Saved data entries

Lemma newScanner_is_Some (col : ColumnType) : exists t, newScanner col = Some t.
Proof. unfold newScanner. repeat case_match; eauto. Qed.

Lemma convertAssign_kind (d : scanTarget) (src : driverValue) :
  kind_of (fst (convertAssign W sys d src)) = kind_of d.
Proof.
  destruct d; cbn [convertAssign];
    repeat match goal with
           | |- context [match ?x with (_, _) => _ end] => destruct x
           end;
    reflexivity.
Qed.

Lemma scanners_for_new (cols : list ColumnType) :
  scanners_for cols (map newScanner cols).
Proof.
  induction cols as [| col cols IH]; constructor; [| exact IH].
  destruct (newScanner_is_Some col) as [t Ht]. exists t. now rewrite Ht.
Qed.

Lemma scan_columns_kinds (row : list driverValue) (cols : list ColumnType)
    (dest dest' : list (option scanTarget)) (err : option error) :
  scanners_for cols dest ->
  scan_columns W sys row dest = (dest', err) ->
  scanners_for cols dest'.
Proof.
  revert cols dest dest' err.
  induction row as [| src row IH]; intros cols dest dest' err Hinv.
  - destruct dest; cbn; intros [= <- <-]; exact Hinv.
  - destruct Hinv as [| col d cols dest (t & -> & Hk) Hrest].
    + cbn. intros [= <- <-]. constructor.
    + cbn [scan_columns].
      pose proof (convertAssign_kind t src) as Hkind.
      destruct (convertAssign W sys t src) as [t' [e |]]; cbn [fst] in Hkind.
      * intros [= <- <-]. constructor; [| exact Hrest].
        exists t'. split; [reflexivity | congruence].
      * destruct (scan_columns W sys row dest) as [dest'' err''] eqn:Hrec.
        intros [= <- <-]. constructor; [| exact (IH _ _ _ _ Hrest Hrec)].
        exists t'. split; [reflexivity | congruence].
Qed.

Lemma row_of_scanners_typed (cols : list ColumnType)
    (dest : list (option scanTarget)) :
  scanners_for cols dest -> Forall2 typed_as cols (row_of_scanners dest).
Proof.
  induction 1 as [| col d cols dest (t & -> & Hk) Hrest IH]; cbn.
  - constructor.
  - constructor; [| exact IH]. exists t. auto.
Qed.

Lemma Query_rows_shape (cols : list ColumnType) (data : list (list driverValue))
    (scanners : list (option scanTarget)) (acc res : list (list rowValue)) :
  scanners_for cols scanners ->
  Query_rows W sys data scanners acc = inl res ->
  exists new,
    res = acc ++ new /\ length new = length data /\
    Forall (Forall2 typed_as cols) new.
Proof.
  revert scanners acc.
  induction data as [| row data IH]; intros scanners acc Hinv.
  - cbn. intros [= <-]. exists []. rewrite app_nil_r. auto.
  - cbn [Query_rows].
    destruct (Rows_Scan W sys row scanners) as [scanners' [e |]] eqn:Hscan;
      [discriminate |].
    assert (Hinv' : scanners_for cols scanners').
    { unfold Rows_Scan in Hscan. case_decide; [discriminate |].
      exact (scan_columns_kinds _ _ _ _ _ Hinv Hscan). }
    intros Hrest. destruct (IH _ _ Hinv' Hrest) as (new & -> & Hlen & Hall).
    exists (row_of_scanners scanners' :: new). rewrite <- app_assoc.
    split_and!; [reflexivity | cbn; now rewrite Hlen |].
    constructor; [now apply row_of_scanners_typed | exact Hall].
Qed.

Lemma typed_row (cols : list ColumnType) (row : list rowValue) :
  Forall2 typed_as cols row -> length row = length cols /\ nullValue ∉ row.
Proof.
  induction 1 as [| col v cols row (t & -> & _) Hrest [IHlen IHnot]].
  - split; [reflexivity |]. intros Hin. inversion Hin.
  - split; [cbn; now rewrite IHlen |].
    intros Hin. apply elem_of_cons in Hin. destruct Hin as [Hin | Hin];
      [discriminate | contradiction].
Qed.

(** X11.  When Query returns a result, the statement reported at least one
    column; the result names the columns in their order and has one row for
    every row of the answer; every row has one value per column, and each
    value is of the scanner type that Query chose from the column's database
    type, so the nullValue placeholder never occurs in a row.  The error
    returned beside the result is rows.Err(), and the call made one query
    and closed the rows once. *)
Theorem Query_result_shape (st : State W) (script : string)
    (result : QueryResult) (err : option error) :
  fst (DBMan_Query sys script st) = Ret (Some result, err) ->
  exists db rows w columns,
    current (reg st) = Some (dbMeta db) /\
    db_Query W sys db script [] (world st) = ((rows, None), w) /\
    rows_ColumnTypes rows = (columns, None) /\ columns <> [] /\
    err = rows_Err rows /\
    Columns result = map ct_Name columns /\
    length (Rows_ result) = length (rows_data rows) /\
    Forall (fun row => Forall2 typed_as columns row /\
                       length row = length columns /\ nullValue ∉ row)
           (Rows_ result) /\
    snd (DBMan_Query sys script st)
      = after st w [ev_Query db script [] None; ev_Rows_Close].
Proof.
  destruct st as [d h w0 tr]. unfold after. cbn [reg heap world trace].
  unfold DBMan_Query, dbMeta_Query, defer_, Rows_Close, log, get_reg.
  cbv beta iota zeta delta [bind ret call reg heap world trace fst snd].
  destruct (current d) as [[db] |]; [| discriminate].
  destruct (db_Query W sys db script [] w0) as [[rows [e |]] w] eqn:Hq;
    [discriminate |].
  destruct (rows_ColumnTypes rows) as [columns [e |]] eqn:Hcols;
    [discriminate |].
  case_decide as Hlen; [discriminate |].
  destruct (Query_rows W sys (rows_data rows) (map newScanner columns) [])
    as [res | e] eqn:Hrows; [| discriminate].
  intros [= <- <-]. cbn [Columns Rows_].
  destruct (Query_rows_shape columns _ _ _ _ (scanners_for_new columns) Hrows)
    as (new & -> & Hn & Hall).
  exists db, rows, w, columns. split_and!; auto.
  - intros ->. apply Hlen. reflexivity.
  - cbn [app]. eapply Forall_impl; [exact Hall |].
    intros row Hrow. split; [exact Hrow | now apply typed_row].
  - now rewrite <- app_assoc.
Qed.

End QueryShape.

Lemma Query_result_shape_witness :
  exists result,
    fst (DBMan_Query Script.sys "SELECT id, name FROM people"
           (connected (world_answering people_rows)))
      = Ret (Some result, None) /\
    Columns result = ["id"; "name"] /\
    length (Rows_ result) = 3.
Proof.
  eexists.
  assert (Hrun : fst (DBMan_Query Script.sys "SELECT id, name FROM people"
                        (connected (world_answering people_rows)))
                 = Ret (Some (mk_QueryResult ["id"; "name"]
                          [[rowValue_of (t_nullInt32 1 true);
                            rowValue_of (t_nullString "ada" true)];
                           [rowValue_of (t_nullInt32 2 true);
                            rowValue_of (t_nullString "grace" true)];
                           [rowValue_of (t_nullInt32 3 true);
                            rowValue_of (t_nullString "" false)]]), None)).
  2: { split; [exact Hrun |].
       destruct (Query_result_shape Script.World Script.sys _ _ _ _ Hrun)
         as (db & rows & w & columns & _ & Hq & Hc & _ & _ & Hcol & Hlen & _).
       split; reflexivity. }
  vm_compute. reflexivity.
Defined.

Activity:
Set all the entries above down again exactly.

Answer section:
Lemma newScanner_is_Some (col : ColumnType) : exists t, newScanner col = Some t.
Proof. unfold newScanner. repeat case_match; eauto. Qed.

Lemma convertAssign_kind (d : scanTarget) (src : driverValue) :
  kind_of (fst (convertAssign W sys d src)) = kind_of d.
Proof.
  destruct d; cbn [convertAssign];
    repeat match goal with
           | |- context [match ?x with (_, _) => _ end] => destruct x
           end;
    reflexivity.
Qed.

Lemma scanners_for_new (cols : list ColumnType) :
  scanners_for cols (map newScanner cols).
Proof.
  induction cols as [| col cols IH]; constructor; [| exact IH].
  destruct (newScanner_is_Some col) as [t Ht]. exists t. now rewrite Ht.
Qed.

Lemma scan_columns_kinds (row : list driverValue) (cols : list ColumnType)
    (dest dest' : list (option scanTarget)) (err : option error) :
  scanners_for cols dest ->
  scan_columns W sys row dest = (dest', err) ->
  scanners_for cols dest'.
Proof.
  revert cols dest dest' err.
  induction row as [| src row IH]; intros cols dest dest' err Hinv.
  - destruct dest; cbn; intros [= <- <-]; exact Hinv.
  - destruct Hinv as [| col d cols dest (t & -> & Hk) Hrest].
    + cbn. intros [= <- <-]. constructor.
    + cbn [scan_columns].
      pose proof (convertAssign_kind t src) as Hkind.
      destruct (convertAssign W sys t src) as [t' [e |]]; cbn [fst] in Hkind.
      * intros [= <- <-]. constructor; [| exact Hrest].
        exists t'. split; [reflexivity | congruence].
      * destruct (scan_columns W sys row dest) as [dest'' err''] eqn:Hrec.
        intros [= <- <-]. constructor; [| exact (IH _ _ _ _ Hrest Hrec)].
        exists t'. split; [reflexivity | congruence].
Qed.

Lemma row_of_scanners_typed (cols : list ColumnType)
    (dest : list (option scanTarget)) :
  scanners_for cols dest -> Forall2 typed_as cols (row_of_scanners dest).
Proof.
  induction 1 as [| col d cols dest (t & -> & Hk) Hrest IH]; cbn.
  - constructor.
  - constructor; [| exact IH]. exists t. auto.
Qed.

Lemma Query_rows_shape (cols : list ColumnType) (data : list (list driverValue))
    (scanners : list (option scanTarget)) (acc res : list (list rowValue)) :
  scanners_for cols scanners ->
  Query_rows W sys data scanners acc = inl res ->
  exists new,
    res = acc ++ new /\ length new = length data /\
    Forall (Forall2 typed_as cols) new.
Proof.
  revert scanners acc.
  induction data as [| row data IH]; intros scanners acc Hinv.
  - cbn. intros [= <-]. exists []. rewrite app_nil_r. auto.
  - cbn [Query_rows].
    destruct (Rows_Scan W sys row scanners) as [scanners' [e |]] eqn:Hscan;
      [discriminate |].
    assert (Hinv' : scanners_for cols scanners').
    { unfold Rows_Scan in Hscan. case_decide; [discriminate |].
      exact (scan_columns_kinds _ _ _ _ _ Hinv Hscan). }
    intros Hrest. destruct (IH _ _ Hinv' Hrest) as (new & -> & Hlen & Hall).
    exists (row_of_scanners scanners' :: new). rewrite <- app_assoc.
    split_and!; [reflexivity | cbn; now rewrite Hlen |].
    constructor; [now apply row_of_scanners_typed | exact Hall].
Qed.

Lemma typed_row (cols : list ColumnType) (row : list rowValue) :
  Forall2 typed_as cols row -> length row = length cols /\ nullValue ∉ row.
Proof.
  induction 1 as [| col v cols row (t & -> & _) Hrest [IHlen IHnot]].
  - split; [reflexivity |]. intros Hin. inversion Hin.
  - split; [cbn; now rewrite IHlen |].
    intros Hin. apply elem_of_cons in Hin. destruct Hin as [Hin | Hin];
      [discriminate | contradiction].
Qed.

(** X11.  When Query returns a result, the statement reported at least one
    column; the result names the columns in their order and has one row for
    every row of the answer; every row has one value per column, and each
    value is of the scanner type that Query chose from the column's database
    type, so the nullValue placeholder never occurs in a row.  The error
    returned beside the result is rows.Err(), and the call made one query
    and closed the rows once. *)
Theorem Query_result_shape (st : State W) (script : string)
    (result : QueryResult) (err : option error) :
  fst (DBMan_Query sys script st) = Ret (Some result, err) ->
  exists db rows w columns,
    current (reg st) = Some (dbMeta db) /\
    db_Query W sys db script [] (world st) = ((rows, None), w) /\
    rows_ColumnTypes rows = (columns, None) /\ columns <> [] /\
    err = rows_Err rows /\
    Columns result = map ct_Name columns /\
    length (Rows_ result) = length (rows_data rows) /\
    Forall (fun row => Forall2 typed_as columns row /\
                       length row = length columns /\ nullValue ∉ row)
           (Rows_ result) /\
    snd (DBMan_Query sys script st)
      = after st w [ev_Query db script [] None; ev_Rows_Close].
Proof.
  destruct st as [d h w0 tr]. unfold after. cbn [reg heap world trace].
  unfold DBMan_Query, dbMeta_Query, defer_, Rows_Close, log, get_reg.
  cbv beta iota zeta delta [bind ret call reg heap world trace fst snd].
  destruct (current d) as [[db] |]; [| discriminate].
  destruct (db_Query W sys db script [] w0) as [[rows [e |]] w] eqn:Hq;
    [discriminate |].
  destruct (rows_ColumnTypes rows) as [columns [e |]] eqn:Hcols;
    [discriminate |].
  case_decide as Hlen; [discriminate |].
  destruct (Query_rows W sys (rows_data rows) (map newScanner columns) [])
    as [res | e] eqn:Hrows; [| discriminate].
  intros [= <- <-]. cbn [Columns Rows_].
  destruct (Query_rows_shape columns _ _ _ _ (scanners_for_new columns) Hrows)
    as (new & -> & Hn & Hall).
  exists db, rows, w, columns. split_and!; auto.
  - intros ->. apply Hlen. reflexivity.
  - cbn [app]. eapply Forall_impl; [exact Hall |].
    intros row Hrow. split; [exact Hrow | now apply typed_row].
  - now rewrite <- app_assoc.
Qed.

End QueryShape.

Lemma Query_result_shape_witness :
  exists result,
    fst (DBMan_Query Script.sys "SELECT id, name FROM people"
           (connected (world_answering people_rows)))
      = Ret (Some result, None) /\
    Columns result = ["id"; "name"] /\
    length (Rows_ result) = 3.
Proof.
  eexists.
  assert (Hrun : fst (DBMan_Query Script.sys "SELECT id, name FROM people"
                        (connected (world_answering people_rows)))
                 = Ret (Some (mk_QueryResult ["id"; "name"]
                          [[rowValue_of (t_nullInt32 1 true);
                            rowValue_of (t_nullString "ada" true)];
                           [rowValue_of (t_nullInt32 2 true);
                            rowValue_of (t_nullString "grace" true)];
                           [rowValue_of (t_nullInt32 3 true);
                            rowValue_of (t_nullString "" false)]]), None)).
  2: { split; [exact Hrun |].
       destruct (Query_result_shape Script.World Script.sys _ _ _ _ Hrun)
         as (db & rows & w & columns & _ & Hq & Hc & _ & _ & Hcol & Hlen & _).
       split; reflexivity. }
  vm_compute. reflexivity.
Defined.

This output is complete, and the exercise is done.